Bei den ersten Seereisen gab es die Welt zu entdecken. Heute trifft der Passagier an Bord auf Halligalli gegen die Langeweile.

Auch von hier, vom Viertel um den Parque Principe Real, noch über dem Barrio Alto gelegen, ist der Anblick enorm. Unten auf dem Fluss sieht man die „Splendour of the Seas“ liegen: Ein Kreuzfahrtschiff, gut 264 Meter lang, so groß wie die „Titanic“ oder die „Costa Concordia“. Auf den Bahamas registriert, dümpelt sie im ersten Licht des Tages im Tejo und wird beladen. Ein vielarmiger Mechanismus der Serviceindustrie liegt dort vor Anker, in einem Eisenkleid von solchen Ausmaßen, dass der Reporter vor Schreck sofort auf einen Espresso die kleinste Confiteria in Reichweite aufsuchen muss.

Die „Splendour“, im März 1996 in den Dienst der US-amerikanischen Reederei Royal Caribbean gestellt, wirkt trotz der 30 Tage Trockendock, die sie gerade hinter sich hat, etwas angegilbt. Das Plastikgeschirr am Büfett ist zerkratzt, die Kabinenmöbel angestoßen, die blechernen Deckenpanele auf Deck 7, Zimmer 026 haben deutliche Knicke. Davon abgesehen stellt sie eine auf Fröhlichkeit und Rundumversorgung getrimmten Ort dar – eine Art USA auf Reisen. Der Espresso ist flau, und bezahlen muss man alle Extras mit einer Plastikkarte.

Die Kreuzschifffahrt ist ein Trend mit enormem Zulauf. Nach Angaben der Cruise Lines International Association, ihrem weltweit größten Verband, waren für 2011 rund 16 Millionen Gäste vorgesehen, Reiseveranstalter meldeten schon zum Halbjahr Wachstumszahlen von 25 Prozent gegenüber dem Vorjahr.

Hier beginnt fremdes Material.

(** The [%] operator: the result has the sign of the dividend. *)
Definition rem (a b : number) : number :=
  match a, b with
  | Fin x, Fin y => if Req_dec_T y 0 then NaN else Fin (Rrem x y)
  | Fin x, PInf | Fin x, NInf => Fin x
  | _, _ => NaN
  end.

Definition lt (a b : number) : bool :=
  match a, b with
  | Fin x, Fin y => if Rlt_dec x y then true else false
  | NInf, Fin _ | NInf, PInf | Fin _, PInf => true
  | _, _ => false
  end.

Definition gt (a b : number) : bool := lt b a.

End JS.

Export JS.
Coercion Fin : R >-> number.

Declare Scope js_scope.
Delimit Scope js_scope with js.
Bind Scope js_scope with number.
Notation "a + b" := (add a b) : js_scope.
Notation "a - b" := (sub a b) : js_scope.
Notation "a * b" := (mul a b) : js_scope.
Notation "a / b" := (div a b) : js_scope.
Notation "- a" := (neg a) : js_scope.
Notation "a 'mod' b" := (rem a b) (at level 40, no associativity) : js_scope.
Notation "a <? b" := (lt a b) (at level 70, no associativity) : js_scope.
Notation "a >? b" := (gt a b) (at level 70, no associativity) : js_scope.

(** ** The [Math] object *)

Module Math.

(** The real number; [Math.PI] of the language is the double nearest to
    it.  A quarter turn has cosine 0 here and 6.1e-17 in the code: at the
    poles the argument of the arc cosine is a division by zero here and a
    quotient of two numbers in the code. *)
Definition PI : number := Fin Rtrigo1.PI.

Definition sin (a : number) : number :=
  match a with Fin x => Fin (Rtrigo_def.sin x) | _ => NaN end.

Definition cos (a : number) : number :=
  match a with Fin x => Fin (Rtrigo_def.cos x) | _ => NaN end.

(** The tangent has poles where the cosine vanishes; there the quotient of
    the language's division is taken. *)
Definition tan (a : number) : number := div (sin a) (cos a).

Definition asin (a : number) : number :=
  match a with
  | Fin x =>
      if Rle_dec (-1) x then if Rle_dec x 1 then Fin (Ratan.asin x) else NaN
      else NaN
  | _ => NaN
  end.

Definition acos (a : number) : number :=
  match a with
  | Fin x =>
      if Rle_dec (-1) x then if Rle_dec x 1 then Fin (Ratan.acos x) else NaN
      else NaN
  | _ => NaN
  end.

Definition atan (a : number) : number :=
  match a with
  | Fin x => Fin (Ratan.atan x)
  | PInf => Fin (Rtrigo1.PI / 2)
  | NInf => Fin (- (Rtrigo1.PI / 2))
  | NaN => NaN
  end.

(** [Math.atan2 y x] on finite arguments. *)
Definition Ratan2 (y x : R) : R :=
  if Rlt_dec 0 x then Ratan.atan (y / x)
  else if Rlt_dec x 0 then
    (if Rle_dec 0 y then Ratan.atan (y / x) + Rtrigo1.PI
     else Ratan.atan (y / x) - Rtrigo1.PI)
  else if Rlt_dec 0 y then Rtrigo1.PI / 2
  else if Rlt_dec y 0 then - (Rtrigo1.PI / 2)
  else 0.

Definition atan2 (b a : number) : number :=
  match b, a with
  | NaN, _ | _, NaN => NaN
  | Fin y, Fin x => Fin (Ratan2 y x)
  | Fin y, PInf => Fin 0
  | Fin y, NInf => if Rle_dec 0 y then Fin Rtrigo1.PI else Fin (- Rtrigo1.PI)
  | PInf, Fin _ => Fin (Rtrigo1.PI / 2)
  | NInf, Fin _ => Fin (- (Rtrigo1.PI / 2))
  | PInf, PInf => Fin (Rtrigo1.PI / 4)
  | PInf, NInf => Fin (3 * Rtrigo1.PI / 4)
  | NInf, PInf => Fin (- (Rtrigo1.PI / 4))
  | NInf, NInf => Fin (- (3 * Rtrigo1.PI / 4))
  end.

Definition abs (a : number) : number :=
  match a with
  | Fin x => Fin (Rabs x)
  | PInf | NInf => PInf
  | NaN => NaN
  end.

End Math.

(** ** The helpers imported from [./utility] *)

Module Utility.

(** Modelled from the spec: [toRadians] of [./utility] is not among the
    sources; the specification gives it as the standard linear conversion
    from degrees to radians. *)
Definition toRadians (degrees : number) : number :=
  (degrees * Math.PI / 180)%js.

(** Modelled from the spec: [toDegrees] of [./utility] is not among the
    sources; the specification gives it as the standard linear conversion
    from radians to degrees. *)
Definition toDegrees (radians : number) : number :=
  (radians * 180 / Math.PI)%js.

End Utility.

Export Utility.

(** ** Results *)

Record SolarParameters : Type := mkSolar {
  declination : number;
  equationOfTime : number
}.

Record PrayerTimes : Type := mkTimes {
  Fajr : number;
  Shuruq : number;
  Dhuhr : number;
  Asr : number;
  Sunset : number;
  Maghrib : number;
  Isha : number
}.

(** A call either returns a value or throws. *)
Inductive completion (A : Type) : Type :=
| Returns (a : A)
| Throws.
Arguments Returns {A} a.
Arguments Throws {A}.

(** ** The hour angle and the assembler

    [calculateHourAngle] and the body of [calculatePrayerTimes] are the same
    text in both files; they are embedded once, the assembler over the solar
    calculator of the file it stands in. *)

(** The argument handed to [Math.acos] by [calculateHourAngle]. *)
Definition hourAngleArg (latitude declination angle : number) : number :=
  let latitudeRad := toRadians latitude in
  ((Math.sin (toRadians angle) -
      Math.sin latitudeRad * Math.sin declination) /
     (Math.cos latitudeRad * Math.cos declination))%js.

Definition calculateHourAngle (latitude declination angle : number) : number :=
  let latitudeRad := toRadians latitude in
  Math.acos
    ((Math.sin (toRadians angle) -
        Math.sin latitudeRad * Math.sin declination) /
       (Math.cos latitudeRad * Math.cos declination))%js.

(** The elevation of the sun at the later Asr and the argument handed to
    [Math.acos] for it. *)
Definition hAsrOf (latitude declination : number) : number :=
  let phi := toRadians latitude in
  let delta := declination in
  Math.atan (1 / (2 + Math.tan (Math.abs (phi - delta))))%js.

Die deutsche TUI Cruises notierte gar einen Zuwachs von mehr als einem Drittel. Ein Dutzend neuer Schiffe wird in diesem Jahr vom Stapel laufen.

Nach Branchenangaben sind die Zeiten zu Ende, in denen Kreuzfahrten einem betuchten und meist älteren Publikum vorbehalten waren. Moderne Luxusliner mit Spa-Behandlungen, Animateurs-Wettbewerben oder Themenreisen für Homosexuelle stechen mit einer Klientel zur See, die aller kleinbürgerlichen „Traumschiff“-Herrlichkeit abgeschworen hat.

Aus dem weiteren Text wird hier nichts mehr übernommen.